Abstract

The evolution of the genome of Vibrio cholerae biovar eltor, a causative agent of the 7th global cholera pandemic, is conditioned by the acquisition of not only structural virulence genes, but also regulatory systems, which has been caused by a horizontal transfer of a genetic information. Using polymerase chain reaction, we have revealed the presence of the following regulatory genes, controlling the expression of virulence genes, in the chromosomes of prepandemic and pandemic strains of V. cholerae biovar eltor: toxR, toxT, tcpP, tcpH, luxS, luxO, hns, and pepA. We have revealed that the avirulent ATCC14033 strain, isolated in 1910 and proposed to be an ancestor of the biovar eltor, lost toxT, tcpP, and tcpH regulatory genes, located in a VPI-1 pathogenicity island and able to realize a positive control over the expression of genes from the ToxR regulon. Virulent strains, isolated during a local cholera episode in Indonesia (1937) from cholera patients, do not differ from the strains that caused the cholera eltor pandemic in 1961, in the composition of the regulatory genes investigated. Only one strain of the four studied isolates lost the tcpP gene. Two key regulatory genes, toxR and toxT, have been sequenced in all studied isolates. The toxR nucleotide sequence of three prepandemic strains has been shown to be indistinguishable from that of the pandemic isolates.
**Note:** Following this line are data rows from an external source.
(** The entries of a block, and of a window, in strictly increasing places. *)
Lemma entries_from_sorted h l : ∀ n, Z.of_nat (n + length l) ≤ 2 ^ 32 →
  StronglySorted loc_lt (e_location <$> entries_from h n l) ∧
  Forall (λ e, height (e_location e) = h ∧ Z.of_nat n ≤ loc_position (e_location e)) (entries_from h n l).
Proof.
  induction l as [|tx l IH]; intros n Hn; [split; constructor|]. cbn [length] in Hn.
  assert (entries_from h n (tx :: l) =
    option_list (solo_entry tx h (Z.of_nat n mod 2 ^ 32)) ++ entries_from h (Datatypes.S n) l) as ->.
  { unfold entries_from. cbn [imap concat]. rewrite Nat.add_0_r. f_equal. f_equal. apply imap_ext.
    intros i x _. cbn. repeat f_equal. lia. }
  destruct (IH (Datatypes.S n) ltac:(lia)) as [Hs Hf].
  destruct (solo_entry tx h _) as [e|] eqn:Ee.
  - change (option_list (Some e) ++ ?r) with (e :: r).
    apply solo_entry_location in Ee. rewrite Z.mod_small in Ee by lia. rewrite fmap_cons. split.
    + apply StronglySorted_cons. split; [|done]. apply Forall_fmap. eapply Forall_impl; [exact Hf|].
      intros e' [Hh Hp]. cbn. rewrite Ee. right. cbn. lia.
    + constructor; [rewrite Ee; cbn; lia|]. eapply Forall_impl; [exact Hf|]. intros e' [Hh Hp]. split; [done|lia].
  - change (option_list None ++ ?r) with r. split; [done|].
    eapply Forall_impl; [exact Hf|]. intros e' [Hh Hp]. split; [done|lia].
Qed.

Lemma window_sorted bs start : Forall block_typed bs →
  let es := concat (imap (λ i b, block_entries b (start + Z.of_nat i)) bs) in
  StronglySorted loc_lt (e_location <$> es) ∧ Forall (λ e, start ≤ height (e_location e)) es.
Proof.
  revert start; induction bs as [|b bs IH]; intros start Ht; [split; constructor|].
  apply Forall_cons in Ht as [[_ HL] Ht]. cbn [imap concat]. rewrite Z.add_0_r.
  assert (imap ((λ i b, block_entries b (start + Z.of_nat i)) ∘ Datatypes.S) bs =
          imap (λ i b, block_entries b (start + 1 + Z.of_nat i)) bs) as ->
    by (apply imap_ext; intros; cbn; f_equal; lia).
  destruct (IH (start + 1) Ht) as [Hs Hf]. destruct (entries_from_sorted start (txs b) 0 HL) as [Hs0 Hf0].
  cbv zeta. rewrite fmap_app, Forall_app. split; [|split].
  - apply StronglySorted_app_2; [|done|done]. intros x y Hx Hy.
    apply list_elem_of_fmap in Hx as (ex & -> & Hx), Hy as (ey & -> & Hy). rewrite Forall_forall in Hf, Hf0.
    destruct (Hf0 ex Hx) as [Hh _]. specialize (Hf ey Hy). left. lia.
  - eapply Forall_impl; [exact Hf0|]. intros e [-> _]. lia.
  - eapply Forall_impl; [exact Hf|]. cbn. lia.
Qed.

Lemma node_occurrences_exact v c nf : indexes v c → Forall block_typed v →
  StronglySorted loc_lt (node_occurrences c nf) ∧
  ∀ l, l ∈ node_occurrences c nf ↔ ∃ i b pos tx, v !! Z.to_nat i = Some b ∧ nc_start c ≤ i ≤ last_scanned c ∧
    txs b !! pos = Some tx ∧ solo_binds tx nf ∧ l = MkLocation i (Z.of_nat pos).
Proof.
  intros [Hs Hh Hi He Hm] Ht. unfold node_occurrences. rewrite He. unfold entries_between.
  assert (Forall block_typed (window v (nc_start c) (last_scanned c))) as Hw
    by (unfold window; by apply Forall_take, Forall_drop).
  destruct (window_sorted _ (nc_start c) Hw) as [Hsort _]. cbv zeta in Hsort.
  pose proof (sorted_fmap_filter e_location (λ e, well_formed (e_record e) (e_ctx e) nf = true) _ Hsort) as Hsf.
  rewrite sort_sorted by exact Hsf. split; [exact Hsf|]. intros l. rewrite list_elem_of_fmap.
  setoid_rewrite list_elem_of_filter. rewrite Forall_forall in Hw. split.
  - intros (e & -> & Hbind & Hin). apply list_elem_of_In, List.in_concat in Hin as (es & Hes & Hin).
    apply list_elem_of_In, list_elem_of_lookup in Hes as [i Hes]. rewrite list_lookup_imap in Hes.
    apply fmap_Some in Hes as (b & Hb & ->).
    apply list_elem_of_In, elem_of_entries_from in Hin as (pos & tx & Htx & Ee).
    pose proof (list_elem_of_lookup_2 _ _ _ Hb) as Hbin. apply Hw in Hbin as [_ HL].
    apply window_lookup in Hb as [Hb Hle]; [|lia].
    exists (nc_start c + Z.of_nat i), b, pos, tx. split_and!; [done|lia|lia|done| |].
    + apply (solo_entry_binds tx (nc_start c + Z.of_nat i) (Z.of_nat (0 + pos) mod 2 ^ 32)). by exists e.
    + apply solo_entry_location in Ee. rewrite Ee. f_equal. apply lookup_lt_Some in Htx.
      apply Z.mod_small. lia.
  - intros (i & b & pos & tx & Hb & Hr & Htx & Hbind & ->).
    apply (solo_entry_binds tx i (Z.of_nat (0 + pos) mod 2 ^ 32)) in Hbind as (e & Ee & Hwf).
    assert (block_typed b) as [_ HL] by (eapply Forall_lookup_1; [exact Ht|exact Hb]).
    exists e. split; [|split; [done|]].
    + apply solo_entry_location in Ee. rewrite Ee. f_equal. apply lookup_lt_Some in Htx.
      rewrite Z.mod_small by lia. lia.
    + apply list_elem_of_In, List.in_concat. exists (block_entries b i). split.
      * apply list_elem_of_In, list_elem_of_lookup. exists (Z.to_nat (i - nc_start c)). rewrite list_lookup_imap.
        rewrite (proj2 (window_lookup v (nc_start c) (last_scanned c) (Z.to_nat (i - nc_start c)) b ltac:(lia)));
          [cbn; repeat f_equal; lia|]. split; [|lia].
        replace (nc_start c + Z.of_nat (Z.to_nat (i - nc_start c))) with i by lia. done.
      * apply list_elem_of_In, elem_of_entries_from. by exists pos, tx.
Qed.
End refreshing.

(** ** The theorems *)
Section theorems.
Context `{Poseidon, !Sha256d, !Sha256dLaws _, !Sha256} {S : Type} `{!NodeEnv S} (view : S → list Block)
  `{!NodeLaws S view}.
At the same time, the MAK757 strain, isolated prior to the beginning of the epidemic, has demonstrated an altered toxR nucleotide sequence. Experiments with the intraintestinal infection of suckling rabbits have demonstrated a similar level of virulence for the prepandemic and pandemic clinical strains. These results are evidence of the in vivo activity of the toxT, tcpH, and tcpP genes, acquired by V. cholerae in the course of evolution and positively regulating the expression of virulence genes in prepandemic cholera strains.